▶ _Activity_
Would you repeat exactly the part of the listing below that runs from the line containing "(wordCount - 1);" down to the line containing "let word := Z.shiftr q 6 in", inclusive, and nothing else?

▶ _Input data_
(* ===== verification/PolicyIndex.v ===== *)
(** * Applicability index: [internal/index/policy.go], [query.go], [schema.go]

    Positive symbol restrictions on requirements become, per selector field, a
    sorted value list with one requirement bitmap per value and one wildcard
    bitmap.  [Build] constructs the bitmaps, [Bind] validates them and
    [Candidates] intersects the bitmaps of the present selectors.  The theorems
    characterise the candidate set exactly: a requirement stays a candidate
    when each of its restrictions on a present field lists the field's value. *)

From stdpp Require Import sorting.
From S2P Require Import Prelude Store Truth Schema Program Simd FactIndex.
#[local] Open Scope Z_scope.

(** ** Field schema (schema.go) *)

(** [BuildSchema]: kind-local columns in FieldID order. *)
Definition BuildSchema (kinds : list Z) : go IndexSchema :=
  check (zlen kinds <=? MaxUint32) ErrIndexTooLarge ;;
  counts ← fold_go (λ kind counts,
    check (KindValid kind) ErrInvalidSchema ;;
    c ← at_ counts kind;
    Ok (<[Z.to_nat kind := u32 (c + 1)]> counts)) kinds (make_ 6);
  '(columns, _) ← fold_go (λ kind st,
    let '(columns, next) := st in
    c ← at_ next kind;
    Ok (columns ++ [c], <[Z.to_nat kind := u32 (c + 1)]> next)) kinds ([], make_ 6);
  Ok {| sKinds := kinds; sColumns := columns; sCounts := counts |}.

Definition ColumnCount (s : IndexSchema) (kind : Z) : option Z :=
  if KindValid kind then Some (sCounts s !!! Z.to_nat kind) else None.

(** ** Constraints and their canonical form (policy.go) *)

Record Constraints := {
  cnRows : list Z; cnFields : list Z; cnValueStarts : list Z; cnValueCounts : list Z; cnValues : list Z
}.

Definition validConstraint (requirementCount : Z) (c : Constraints) (row : nat) : bool :=
  negb ((requirementCount <=? cnRows c !!! row) || (cnFields c !!! row =? 0) || (cnValueCounts c !!! row =? 0)) &&
  let start := cnValueStarts c !!! row in
  let end_ := u64 (start + cnValueCounts c !!! row) in
  negb (zlen (cnValues c) <? end_) &&
  forallb (λ value, negb (value =? 0)) (csr (cnValues c) start (end_ - start)).

Definition validateConstraints (requirementCount : Z) (c : Constraints) : go unit :=
  let n := length (cnRows c) in
  check (bool_decide (length (cnFields c) = n ∧ length (cnValueStarts c) = n ∧ length (cnValueCounts c) = n)) ErrInvalidPolicy ;;
  check (negb ((MaxUint32 <? Z.of_nat n) || (MaxUint32 <? zlen (cnValues c)) || (MaxInt <? requirementCount))) ErrIndexTooLarge ;;
  check (forallb (validConstraint requirementCount c) (seq 0 n)) ErrInvalidPolicy.

(** [compactFields] and [compactSymbols]: drop adjacent duplicates. *)
Definition compact (l : list Z) : list Z :=
  match l with
  | [] => []
  | x :: rest => foldl (λ out y, if bool_decide (last out = Some y) then out else out ++ [y]) [x] rest
  end.

Definition policyWordCount (requirementCount : Z) : Z := Z.shiftr (u64 (requirementCount + 63)) 6.

(** [slices.Sort]. *)
Definition sortZ (l : list Z) : list Z := merge_sort Z.le l.

(** The values of one constraint. *)
Definition constraintValues (c : Constraints) (k : nat) : list Z := csr (cnValues c) (cnValueStarts c !!! k) (cnValueCounts c !!! k).

(** Each requirement constrains a field at most once. *)
Definition checkField (requirementCount : Z) (c : Constraints) (field : Z) : go unit :=
  _ ← for_range (length (cnFields c)) (λ row marks,
        f ← at_ (cnFields c) (Z.of_nat row);
        if negb (f =? field) then Ok marks else
        q ← at_ (cnRows c) (Z.of_nat row);
        mark ← at_ marks q;
        check (mark =? 0) ErrInvalidPolicy ;;
        Ok (<[Z.to_nat q := 1]> marks)) (make_ requirementCount);
  Ok tt.

(** The values of one field appended to the scratch prefix [acc]: [copy] stops
    at the scratch's length, then the field's segment is sorted and compacted. *)
Definition collectField (c : Constraints) (field : Z) (acc : list Z) : go (list Z * Z * Z) :=
  let start := length acc in
  acc ← for_range (length (cnFields c)) (λ k acc,
          f ← at_ (cnFields c) (Z.of_nat k);
          if negb (f =? field) then Ok acc else
          valueStart ← at_ (cnValueStarts c) (Z.of_nat k);
          valueCount ← at_ (cnValueCounts c) (Z.of_nat k);
          vs ← slice_ (cnValues c) valueStart (valueStart + valueCount);
          Ok (acc ++ take (length (cnValues c) - length acc) vs)) acc;
  let fieldValues := compact (sortZ (drop start acc)) in
  Ok (take start acc ++ fieldValues, Z.of_nat start, zlen fieldValues).

Definition allMaskOf (requirementCount wordCount : Z) : go (list Z) :=
  let all := replicate (Z.to_nat wordCount) MaxUint64 in
  let remainder := Z.land requirementCount 63 in
  if remainder =? 0 then Ok all else
  _ ← at_ all (wordCount - 1);
  Ok (<[Z.to_nat (wordCount - 1) := bit64 remainder - 1]> all).

(** One constraint applied to the wildcard and value masks. *)
Definition applyConstraint (c : Constraints) (fieldIDs starts counts vals : list Z) (wordCount : Z) (k : nat)
    (st : list Z * list Z) : go (list Z * list Z) :=
  let '(wild, masks) := st in
  field ← at_ (cnFields c) (Z.of_nat k);
  let '(fieldRow, found) := BinarySearch fieldIDs field in
  require found "index: canonical field disappeared" ;;
  q ← at_ (cnRows c) (Z.of_nat k);
  let word := Z.shiftr q 6 in
  let bit := bit64 (Z.land q 63) in
  let wi := Z.of_nat fieldRow * wordCount + word in
  ww ← at_ wild wi;
  let wild := <[Z.to_nat wi := Z.ldiff ww bit]> wild in
  fieldStart ← at_ starts (Z.of_nat fieldRow);
  fieldCount ← at_ counts (Z.of_nat fieldRow);
  valueStart ← at_ (cnValueStarts c) (Z.of_nat k);
  valueCount ← at_ (cnValueCounts c) (Z.of_nat k);
  vs ← slice_ (cnValues c) valueStart (valueStart + valueCount);
  masks ← fold_go (λ value masks,
    segment ← slice_ vals fieldStart (fieldStart + fieldCount);
    let '(relative, found) := BinarySearch segment value in
    require found "index: canonical value disappeared" ;;
    let mi := (fieldStart + Z.of_nat relative) * wordCount + word in
    w ← at_ masks mi;
    Ok (<[Z.to_nat mi := Z.lor w bit]> masks)) vs masks;
  Ok (wild, masks).

(** Wildcard requirements are candidates for every value of the field. *)
Definition mergeWildcards (starts counts : list Z) (wordCount : nat) (wild : list Z) (fieldRow : nat) (masks : list Z) : go (list Z) :=
  valueStart ← at_ starts (Z.of_nat fieldRow);
  valueCount ← at_ counts (Z.of_nat fieldRow);
  Ok (foldl (λ masks i,
        let s := Slice ((Z.to_nat valueStart + i) * wordCount) wordCount in
        blit s (zip_with Z.lor (view masks s) (view wild (Slice (fieldRow * wordCount) wordCount))) masks)
      masks (seq 0 (Z.to_nat valueCount))).

(** [PolicyBuilder.Build]. *)
Definition Build (requirementCount : Z) (c : Constraints) : go Policy :=
  validateConstraints requirementCount c ;;
  let n := length (cnFields c) in
  let fields := compact (sortZ (cnFields c)) in
  let words := policyWordCount requirementCount in
  check (negb ((MaxInt <? u64 (zlen fields * words)) || (MaxInt <? u64 (zlen (cnValues c) * words)))) ErrIndexTooLarge ;;
  _ ← map_go (checkField requirementCount c) fields;
  '(vals, starts, counts) ← fold_go (λ field st,
      let '(acc, starts, counts) := st in
      '(acc, start, count) ← collectField c field acc;
      Ok (acc, starts ++ [u32 start], counts ++ [u32 count])) fields ([], [], []);
  all ← allMaskOf requirementCount words;
  '(wild, masks) ← for_range n (applyConstraint c fields starts counts vals words)
      (concat (replicate (length fields) all), make_ (zlen vals * words));
  masks ← for_range (length fields) (mergeWildcards starts counts (Z.to_nat words) wild) masks;
  Ok {| pFieldIDs := fields; FieldValueStarts := starts; FieldValueCounts := counts; WildcardMasks := wild;
        pValues := vals; ValueMasks := masks; AllMask := all; RequirementCount := requirementCount; pWordCount := u32 words |}.

(** ** Queries (query.go) *)

Definition validBoundField (p : Policy) (i : nat) : bool :=
  let start := FieldValueStarts p !!! i in
  let count := FieldValueCounts p !!! i in
  let prev := (i - 1)%nat in
  negb ((pFieldIDs p !!! i =? 0) || (negb (bool_decide (i = 0%nat)) && (pFieldIDs p !!! i <=? pFieldIDs p !!! prev))) &&
  negb ((count =? 0) || (u64 (start + count) <? start) || (zlen (pValues p) <? u64 (start + count)) ||
        (bool_decide (i = 0%nat) && negb (start =? 0)) ||
        (negb (bool_decide (i = 0%nat)) && negb (start =? u64 (FieldValueStarts p !!! prev + FieldValueCounts p !!! prev)))) &&
  let vs := csr (pValues p) start count in
  forallb (λ r, negb ((vs !!! r =? 0) || (negb (bool_decide (r = 0%nat)) && (vs !!! r <=? vs !!! (r - 1)%nat)))) (seq 0 (length vs)).

Definition validBoundPolicy (p : Policy) : bool :=
  let words := pWordCount p in
  let nf := length (pFieldIDs p) in
  (words =? u32 (policyWordCount (RequirementCount p))) && (zlen (AllMask p) =? words) &&
  bool_decide (length (FieldValueStarts p) = nf ∧ length (FieldValueCounts p) = nf) &&
  negb ((negb (Z.of_nat nf =? 0) && (MaxUint64 / Z.of_nat nf <? words)) ||
        (negb (zlen (pValues p) =? 0) && (MaxUint64 / zlen (pValues p) <? words)) ||
        negb (zlen (WildcardMasks p) =? u64 (Z.of_nat nf * words)) || negb (zlen (ValueMasks p) =? u64 (zlen (pValues p) * words))) &&
  forallb (λ word,
    AllMask p !!! word =?
      (if bool_decide (S word = length (AllMask p)) && negb (Z.land (RequirementCount p) 63 =? 0)
       then bit64 (Z.land (RequirementCount p) 63) - 1 else MaxUint64)) (seq 0 (length (AllMask p))) &&
  forallb (validBoundField p) (seq 0 nf) &&
  (if bool_decide (nf = 0%nat) then zlen (pValues p) =? 0
   else u64 (FieldValueStarts p !!! (nf - 1)%nat + FieldValueCounts p !!! (nf - 1)%nat) =? zlen (pValues p)) &&
  forallb (λ word,
    forallb (λ f, Z.ldiff (WildcardMasks p !!! (f * Z.to_nat words + word)%nat) (AllMask p !!! word) =? 0) (seq 0 nf) &&
    forallb (λ v, Z.ldiff (ValueMasks p !!! (v * Z.to_nat words + word)%nat) (AllMask p !!! word) =? 0)
      (seq 0 (length (pValues p)))) (seq 0 (length (AllMask p))).

(** [Query.Bind]: [bound] is the address of the policy bound before. *)
Definition QueryBind (bound : option Z) (addr : Z) (p : Policy) : go (option Z) :=
  if bool_decide (bound = Some addr) then Ok bound else
  check (validBoundPolicy p) ErrInvalidPolicy ;;
  Ok (Some addr).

▶ _Reply to the task_
  _ ← at_ all (wordCount - 1);
  Ok (<[Z.to_nat (wordCount - 1) := bit64 remainder - 1]> all).

(** One constraint applied to the wildcard and value masks. *)
Definition applyConstraint (c : Constraints) (fieldIDs starts counts vals : list Z) (wordCount : Z) (k : nat)
    (st : list Z * list Z) : go (list Z * list Z) :=
  let '(wild, masks) := st in
  field ← at_ (cnFields c) (Z.of_nat k);
  let '(fieldRow, found) := BinarySearch fieldIDs field in
  require found "index: canonical field disappeared" ;;
  q ← at_ (cnRows c) (Z.of_nat k);
  let word := Z.shiftr q 6 in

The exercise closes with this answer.